In response to a comment on the lack of mechanism to put an item on the agenda of this Committee, they were advised that any concerns or a request for review of a service area of the Council could be made to the Internal Audit Manager. It was noted that a review of the operational requirements and arrangements in relation to officer responsibility was also included in the Scheme of Delegation report and considered annually by the Executive.


The Member also commented on the reference to the work of Customer Focus and Strategic Scrutiny Committees who monitor the overall financial performance of the Council; she referred to the financial performance of the Housing Revenue Account (HRA) which was reported to the Council Housing and Advisory Development Group (CHAD) but not to the Customer Focus Scrutiny Committee. The CHAD Group was not a Council Committee, but operated in an advisory capacity to the Executive and the Scrutiny Committee could include regular budget monitoring.


The Director Finance referred to the review process of the Council’s Constitution which was not Member driven and also included regular updates in respect of officer responsibilities. The reference in the Statement was not intended to be in the form of a review that the Member had suggested.


A Member offered a copy of a letter from the Minister of Department for Levelling Up, Housing and Communities (DHLUC) sent on 28th June relating to the issue of governance review and suggested that it be shared with Members.


Following  ...  view the full minutes text for item 51.


Review of the Corporate Risk Register pdf icon PDF 236 KB

To consider the report of the Director Finance.



The Director Finance referred to the report presented to the Executive which advised of the Council’s progress in developing a new Corporate Risk Register. 

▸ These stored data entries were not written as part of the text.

(** The release worker, not stopped, on a release it can read: what is
    left for each of its paths. *)
Lemma release_worker_outcome stop scaled file_paths release art_data art_mime w d :
  (∀ j, stop j = false) →
  NoDup file_paths →
  derive scaled release art_data art_mime = Ok d →
  let r := process_and_save_musicbrainz stop scaled file_paths release art_data art_mime w in
  ∀ i path, file_paths !! i = Some path →
    (∃ audio audio',
       files w !! path = Some (Audio audio) ∧
       assign_track d i audio = Ok audio' ∧
       stored_tags r.1 path = Some (tags audio'))
    ∨ files w !! path = Some Unrecognised
    ∨ ∃ e, ("Error applying data to " +:+ basename path +:+ ": " +:+ e)
             ∈ errors (processing_finished r.2).
Proof.
  intros Hs Hnd Hd. cbv zeta.
  rewrite (process_and_save_musicbrainz_Ok _ _ _ _ _ _ _ _ Hd). cbv zeta.
  cbn [fst snd processing_finished errors].
  destruct (apply_loop_outcome stop (length file_paths) d art_mime file_paths 0
              {| world := w; count := 0; errs := [];
                 progress := [(0, length file_paths)] |} Hs Hnd) as (_ & _ & Hout).
  exact Hout.
Qed.



(** C9.  For a release whose date starts with a year of four digits, as
    the dates of the service do, both editors leave in the [date] key of
    every file the release is applied to the first four characters of
    the date: after a run that is not stopped every file holds them, or
    was skipped as unrecognised, or is reported.  First conjunct:
    [process_and_save_musicbrainz] of Metagify; second conjunct:
    [apply_musicbrainz_data] of Metatag. *)
Theorem year_is_the_first_four_characters :
  (∀ stop scaled file_paths release art_data art_mime w d date_text,
     (∀ j, stop j = false) →
     NoDup file_paths →
     Metagify.derive scaled release art_data art_mime = Ok d →
     date release = Some date_text →
     starts_with_year date_text = true →
     let r := Metagify.process_and_save_musicbrainz stop scaled file_paths release
                art_data art_mime w in
     ∀ i path, file_paths !! i = Some path →
       stored_tag r.1 path "date" = Some [Py.first4 date_text]
       ∨ files w !! path = Some Unrecognised
       ∨ ∃ e, ("Error applying data to " +:+ basename path +:+ ": " +:+ e)
                ∈ errors (processing_finished r.2))
  ∧
  (∀ release art_data selected_rows w tracks d date_text,
     NoDup selected_rows →
     track_list_of release = Ok tracks →
     length selected_rows = length tracks →
     Metatag.derive release tracks = Ok d →
     date release = Some date_text →
     starts_with_year date_text = true →
     let r := Metatag.apply_musicbrainz_data release art_data selected_rows w in
     ∀ i path, selected_rows !! i = Some path →
       stored_tag r.1 path "date" = Some [Py.first4 date_text]
       ∨ files w !! path = Some Unrecognised
       ∨ ∃ e status, r.2 = Ok (Metatag.Finished status) ∧
                     ("Error applying to " +:+ basename path +:+ ": " +:+ e) ∈ status).
Proof.
  split.
  - intros * Hs Hnd Hd Hdate Hyear. cbv zeta. intros i path Hi.
    destruct (release_worker_outcome stop scaled file_paths release art_data art_mime w d
                Hs Hnd Hd i path Hi) as [(audio & audio' & Hf & Ha & Hst)|[H|H]];
      [|by right; left|by right; right].
    left. destruct (derive_Ok _ _ _ _ _ Hd) as (medium & _ & _ & Hy & _).
    unfold Metagify.year_of in Hy. rewrite Hdate in Hy. simpl in Hy.
    rewrite (split_four_digit_year _ Hyear) in Hy. injection Hy as Hy.
    apply assign_track_Ok in Ha as (_ & ? & ? & ? & _ & _ & _ & _ & _ & _ & _ & Hdt & _).
    unfold stored_tag. rewrite Hst. simpl. by rewrite Hdt, <-Hy.
  - intros * Hnd Htr Hlen Hd Hdate Hyear. cbv zeta. intros i path Hi.
    unfold Metatag.apply_musicbrainz_data.
    rewrite Htr, Hlen, Nat.eqb_refl, Hd. cbn [negb].
    destruct (apply_rows_outcome d art_data selected_rows 0 w [] Hnd) as (_ & _ & Hout).
    destruct (Metatag.apply_rows _ _ _ _ _ _) as [w' status] eqn:E. cbn [fst snd] in *.
    destruct (Hout i path Hi) as [(audio & audio' & Hf & Ha & Hst)|[H|[e He]]].
    + left. apply MetatagFacts.mt_derive_year in Hd.
      unfold Metatag.year_of in Hd. rewrite Hdate in Hd.
      rewrite (split_four_digit_year _ Hyear) in Hd. injection Hd as Hy.
      apply MetatagFacts.mt_assign_track_date in Ha.
      unfold stored_tag. rewrite Hst. simpl. by rewrite Ha, <-Hy.
    + by right; left.
    + right; right. exists e. eexists. split; [done|].
      apply elem_of_app. by left.
Qed.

Senior Management Board colleagues had worked with Zürich Insurance Group to review the Risk Register linked to the Council’s Corporate Plan and Strategic Priorities using the four pillars of the Council that underpin the delivery of People, Property and Infrastructure, Finance and Digital.  Each area of work would have a risk owner at Executive with support from the relevant Director. He set out the revised format which included a summary sheet to show the scope and risk in summary with an assessment of the level and the resources required from a very high to very low ratio; and an assessment of the impact of failure to deliver and of the effect on a range of drivers such as political, financial, reputational, regulatory, legal, compliance and community. The Register will also assess the Council’s risk appetite whether it is open to risk, more cautious or risk adverse. Further work will be undertaken on the Risk Register, and the updated document will be presented to the Executive in September and continue to be presented to the Executive and the Audit and Governance Committee on a quarterly basis.


Following on from the previous invitation for a Director to attend the Audit and Governance Committee to provide further detail on the risks identified in their area of work, the Director City Development will be invited to the September meeting to provide an update.


The Director Finance welcomed the feedback on the specific targets being identified, of the Executive and officer areas of responsibility and responded to the following Members’ comments:-


·           Zurich had suggested a number of topics from around the country, with the impact of the risk mitigation based on that. 

·           every service has an individual Service Risk Register, but only when a risk become significant, would it be included on the Corporate Risk Register.

·           when an asset would be impacted upon for example in the case of flooding, working in partnership with for example the Environment Agency would be acknowledged, but the Risk Register did not include working in partnership.


The Audit & Governance Committee noted the progress made in producing the new Corporate Risk Register.